Write out the following listing's lines from the one with "(** ** Calls: return, panic, or" to the one with "c, Panic c.", exactly, with both included and no others.
Start of Block
(** * Cachease: the in-memory bounded cache (package [memory])

    A shallow embedding of [memory/memory.go] and the properties the
    specification states about it.

    Modelling decisions, all taken from the Go source:

    - [Cache.elements] is a [map[string]Elem]: a map of struct VALUES.
      Reading [c.elements[k]] yields a copy, so assigning to the fields
      of that copy does not touch the map. It is a [gmap string Elem].
    - [range] over a Go map visits the keys in an unspecified order. An
      operation that ranges over the map takes the order of that visit
      as an argument ([order]); [range_order] says that the argument
      lists every key of the map exactly once.
    - [time.Now()] is an input: every clock reading an operation makes is
      an argument, a number of nanoseconds since the Unix epoch.
    - [sync.Pool.Get] may return any item that is in the pool, or nil
      (the pool has no [New]). The choice is an argument ([probe]):
      [None] for nil, [Some i] for the item at position [i]. The pool
      holds values of interface type; the two dynamic types this package
      can meet there are [*Elem] and [Elem].
    - [sync.RWMutex] is not reentrant. The lock is a field of the state;
      acquiring it while it is held cannot proceed, which for the calling
      goroutine means blocking forever ([Blocked]). Deferred unlocks run
      on return and on panic.
    - The operations are run one at a time by one caller. [newCache]
      also starts the janitor ([go c.cleaner.Run(c)]), a second
      goroutine that calls [RemoveExpired] at every tick. A tick that
      returns is a call of [RemoveExpired] like any other. A tick that
      blocks leaves the janitor waiting inside [RemoveExpired] with the
      write lock held, and that is the state the caller finds from then
      on: see [reachable]. *)

From stdpp Require Import gmap strings list fin_maps.
From Stdlib Require Import ZArith.

Local Open Scope Z_scope.

Module Memory.

(** ** Constants *)

(** [time.Minute] in nanoseconds. *)
Definition Minute : Z := 60 * 1000000000.

Definition DEFAULT_EXPIRATION : Z := 10 * Minute.
Definition DEFAULT_CLEAN_DURATION : Z := 10 * Minute.
Definition DEFAULT_CAP : Z := 1024.
Definition DEFAULT_LRU_CLEAN_SIZE : nat := 20.

(** [int64] arithmetic wraps around. *)
Definition wrap64 (z : Z) : Z := (z + 2 ^ 63) `mod` 2 ^ 64 - 2 ^ 63.

(** [1<<(bits.UintSize-1) - 1] on a 64-bit platform. *)
Definition MaxInt : Z := 2 ^ 63 - 1.

(** ** Data *)

(** Cached payloads have type [any]; the cache never looks inside them.
    [Nil] is the nil interface value, which is also what [Get] returns
    for a key it does not find. *)
Inductive any : Type :=
  | Nil
  | Int (n : Z)
  | Str (s : string).

Global Instance any_eq_dec : EqDecision any.
Proof. solve_decision. Defined.

(** [error]: nil or a message. *)
Definition error : Type := option string.

Record Elem : Type := mkElem {
  K : string;
  V : any;
  Expiration : Z;
  LastHit : Z
}.

Global Instance Elem_eq_dec : EqDecision Elem.
Proof. solve_decision. Defined.

(** What an interface value taken from the pool can be: a pointer to an
    [Elem] (what [Put] stores) or an [Elem] (what the type assertions in
    [Get] and [Remove] ask for). *)
Inductive pooled : Type :=
  | PtrElem (e : Elem)
  | ValElem (e : Elem).

Inductive lock_state : Type :=
  | Unlocked
  | RLocked (readers : nat)
  | WLocked.

Record cleaner : Type := mkCleaner { Interval : Z }.

Record Cache : Type := mkCache {
  defaultExpiration : Z;
  elements : gmap string Elem;
  capacity : Z;
  size : Z;
  lock : lock_state;
  pool : list pooled;
  cleaner_of : cleaner
}.

Definition set_elements (m : gmap string Elem) (c : Cache) : Cache :=
  mkCache (defaultExpiration c) m (capacity c) (size c) (lock c) (pool c)
          (cleaner_of c).

Definition set_size (n : Z) (c : Cache) : Cache :=
  mkCache (defaultExpiration c) (elements c) (capacity c) n (lock c) (pool c)
          (cleaner_of c).

Definition set_lock (l : lock_state) (c : Cache) : Cache :=
  mkCache (defaultExpiration c) (elements c) (capacity c) (size c) l (pool c)
          (cleaner_of c).

Definition set_pool (p : list pooled) (c : Cache) : Cache :=
  mkCache (defaultExpiration c) (elements c) (capacity c) (size c) (lock c) p
          (cleaner_of c).

(** ** Calls: return, panic, or block forever *)

Inductive outcome (A : Type) : Type :=
  | Ret (a : A) (c : Cache)
  | Panic (c : Cache)
  | Blocked.

Arguments Ret {A} a c.
Arguments Panic {A} c.
Arguments Blocked {A}.

Definition M (A : Type) : Type := Cache → outcome A.

Definition ret {A} (a : A) : M A := λ c, Ret a c.

Definition bind {A B} (m : M A) (f : A → M B) : M B :=
  λ c, match m c with
       | Ret a c' => f a c'
       | Panic c' => Panic c'
       | Blocked => Blocked
       end.

Definition panic {A} : M A := λ c, Panic c.

Definition modify (f : Cache → Cache) : M unit := λ c, Ret tt (f c).

Notation "'call' x <- m 'in' k" := (bind m (λ x, k))
  (at level 10, x name, m at level 100, k at level 200).
Notation "m >> k" := (bind m (λ _, k))
  (at level 100, k at level 200, right associativity).

(** [defer d; body]: [d] runs when [body] returns and when it panics. *)
Definition deferring {A} (d : Cache → Cache) (body : M A) : M A :=
  λ c, match body c with
       | Ret a c' => Ret a (d c')
       | Panic c' => Panic (d c')
       | Blocked => Blocked
       end.

(** *** The lock *)

Definition Lock : M unit :=
  λ c, match lock c with
       | Unlocked => Ret tt (set_lock WLocked c)
       | _ => Blocked
       end.

Definition Unlock (c : Cache) : Cache := set_lock Unlocked c.

Definition RLock : M unit :=
  λ c, match lock c with
       | Unlocked => Ret tt (set_lock (RLocked 1) c)
       | RLocked n => Ret tt (set_lock (RLocked (S n)) c)
       | WLocked => Blocked
       end.

Definition RUnlock (c : Cache) : Cache :=
  match lock c with
  | RLocked (S (S n)) => set_lock (RLocked (S n)) c
  | _ => set_lock Unlocked c
  end.

(** *** The pool *)

(** What [Get] hands out: nil, or the item it picked. *)
Definition pool_pick (probe : option nat) (p : list pooled) : option pooled :=
  match probe with
  | None => None
  | Some i => p !! i
  end.

(** ... and what stays behind. *)
Definition pool_rest (probe : option nat) (p : list pooled) : list pooled :=
  match probe with
  | None => p
  | Some i => delete i p
  end.

Definition pool_Get (probe : option nat) : M (option pooled) :=
  λ c, Ret (pool_pick probe (pool c)) (set_pool (pool_rest probe (pool c)) c).

Definition pool_Put (x : pooled) : M unit :=
  modify (λ c, set_pool (x :: pool c) c).

(** ** Get *)

(** The type assertion [ele.(Elem)] followed by the key comparison: the
    value the fast path returns, if it returns. *)
Definition Get_fast_path (ele : option pooled) (key : string) : option any :=
  match ele with
  | Some (ValElem item) => if decide (K item = key) then Some (V item) else None
  | _ => None
  end.

Definition Get (t_expire t_hit : Z) (probe : option nat) (key : string)
  : M (any * error) :=
  call ele <- pool_Get probe in
  match Get_fast_path ele key with
  | Some v => ret (v, None)
  | None =>
      let expire := t_expire + DEFAULT_EXPIRATION in
      let lastHit := t_hit in
      deferring RUnlock (
        RLock >>
        λ c, match elements c !! key with
             | Some ele =>
                 (* [ele] is a copy of the map's entry *)
                 let ele := mkElem (K ele) (V ele) expire (LastHit ele) in
                 let ele := mkElem (K ele) (V ele) (Expiration ele) lastHit in
                 Ret (V ele, None) c
             | None => Ret (Nil, None) c
             end)
  end.

(** ** Put *)

Definition update (k : string) (v : any) (expire lastHit : Z) : M bool :=
  λ c, match elements c !! k with
       | Some ele =>
           (* again a copy *)
           let ele := mkElem (K ele) v (Expiration ele) (LastHit ele) in
           let ele := mkElem (K ele) (V ele) expire (LastHit ele) in
           let ele := mkElem (K ele) (V ele) (Expiration ele) lastHit in
           Ret true c
       | None => Ret false c
       end.

(** The variables of the scan in [removeLeastVisited]. *)
Record scan : Type := mkScan {
  lastTime : Z;
  lastItems : list string;
  liCount : nat;
  full : bool
}.

Definition scan_init : scan :=
  mkScan MaxInt (replicate DEFAULT_LRU_CLEAN_SIZE "") 0 false.

(** The body of [for k, v := range c.elements]. *)
Definition scan_step (t : Z) (s : scan) (k : string) (v : Elem) : scan :=
  if Expiration v >? t then
    let atime := LastHit v in
    if negb (full s) || (atime <? lastTime s) then
      if (liCount s <? DEFAULT_LRU_CLEAN_SIZE)%nat then
        mkScan atime (<[liCount s := k]> (lastItems s)) (S (liCount s)) (full s)
      else
        mkScan atime (<[0%nat := k]> (lastItems s)) 1 true
    else s
  else s.

Definition scan_all (t : Z) (m : gmap string Elem) (order : list string) : scan :=
  foldl (λ s k, match m !! k with
                | Some v => scan_step t s k v
                | None => s
                end) scan_init order.

(** [for i := 0; i < len(lastItems) && lastItems[i] != ""; i++] *)
Fixpoint delete_items (items : list string) (m : gmap string Elem)
  : gmap string Elem :=
  match items with
  | [] => m
  | lastName :: rest =>
      if decide (lastName = "") then m
      else delete_items rest (delete lastName m)
  end.

(** The map [removeLeastVisited] leaves: the scan, then the deletions. *)
Definition evict (t : Z) (order : list string) (m : gmap string Elem)
  : gmap string Elem :=
  delete_items (lastItems (scan_all t m order)) m.

Definition removeLeastVisited (t : Z) (order : list string) : M error :=
  deferring Unlock (
    Lock >>
    modify (λ c, set_elements (evict t order (elements c)) c) >>
    ret None).

Definition Put (t_expire t_hit t_evict : Z) (order : list string)
    (key : string) (value : any) : M error :=
  let expire := t_expire + DEFAULT_EXPIRATION in
  let lastHit := t_hit in
  λ c0,
    (call err <- (if wrap64 (size c0 + 1) >? capacity c0
            then removeLeastVisited t_evict order
            else ret None) in
     match err with
     | Some e => ret (Some e)
     | None =>
         deferring Unlock (
           Lock >>
           call found <- update key value expire lastHit in
           if found : bool then ret None
           else
             let ele := mkElem "" value expire lastHit in
             pool_Put (PtrElem ele) >>
             modify (λ c, set_elements (<[key := ele]> (elements c)) c) >>
             modify (λ c, set_size (wrap64 (size c + 1)) c) >>
             ret None)
     end) c0.

(** ** Remove *)

(** [for k := range c.elements { if k == key { delete; return true } }] *)
Fixpoint Remove_range (key : string) (order : list string) : M (bool * error) :=
  match order with
  | [] => ret (false, None)
  | k :: rest =>
      λ c, match elements c !! k with
           | Some _ =>
               if decide (k = key)
               then Ret (true, None) (set_elements (delete key (elements c)) c)
               else Remove_range key rest c
           | None => Remove_range key rest c
           end
  end.

Definition Remove (probe : option nat) (order : list string) (key : string)
  : M (bool * error) :=
  deferring Unlock (
    Lock >>
    call v <- pool_Get probe in
    match v with
    | None => ret tt
    | Some (ValElem e) =>
        if decide (K e ≠ key) then pool_Put (ValElem e) else ret tt
    | Some (PtrElem _) => panic      (* v.(Elem) on a *Elem *)
    end >>
    Remove_range key order).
End of Block
_ANSWER BOX:_
(** ** Calls: return, panic, or block forever *)

Inductive outcome (A : Type) : Type :=
  | Ret (a : A) (c : Cache)
  | Panic (c : Cache)
  | Blocked.

Arguments Ret {A} a c.
Arguments Panic {A} c.
Arguments Blocked {A}.

Definition M (A : Type) : Type := Cache → outcome A.

Definition ret {A} (a : A) : M A := λ c, Ret a c.

Definition bind {A B} (m : M A) (f : A → M B) : M B :=
  λ c, match m c with
       | Ret a c' => f a c'
       | Panic c' => Panic c'
       | Blocked => Blocked
       end.

Definition panic {A} : M A := λ c, Panic c.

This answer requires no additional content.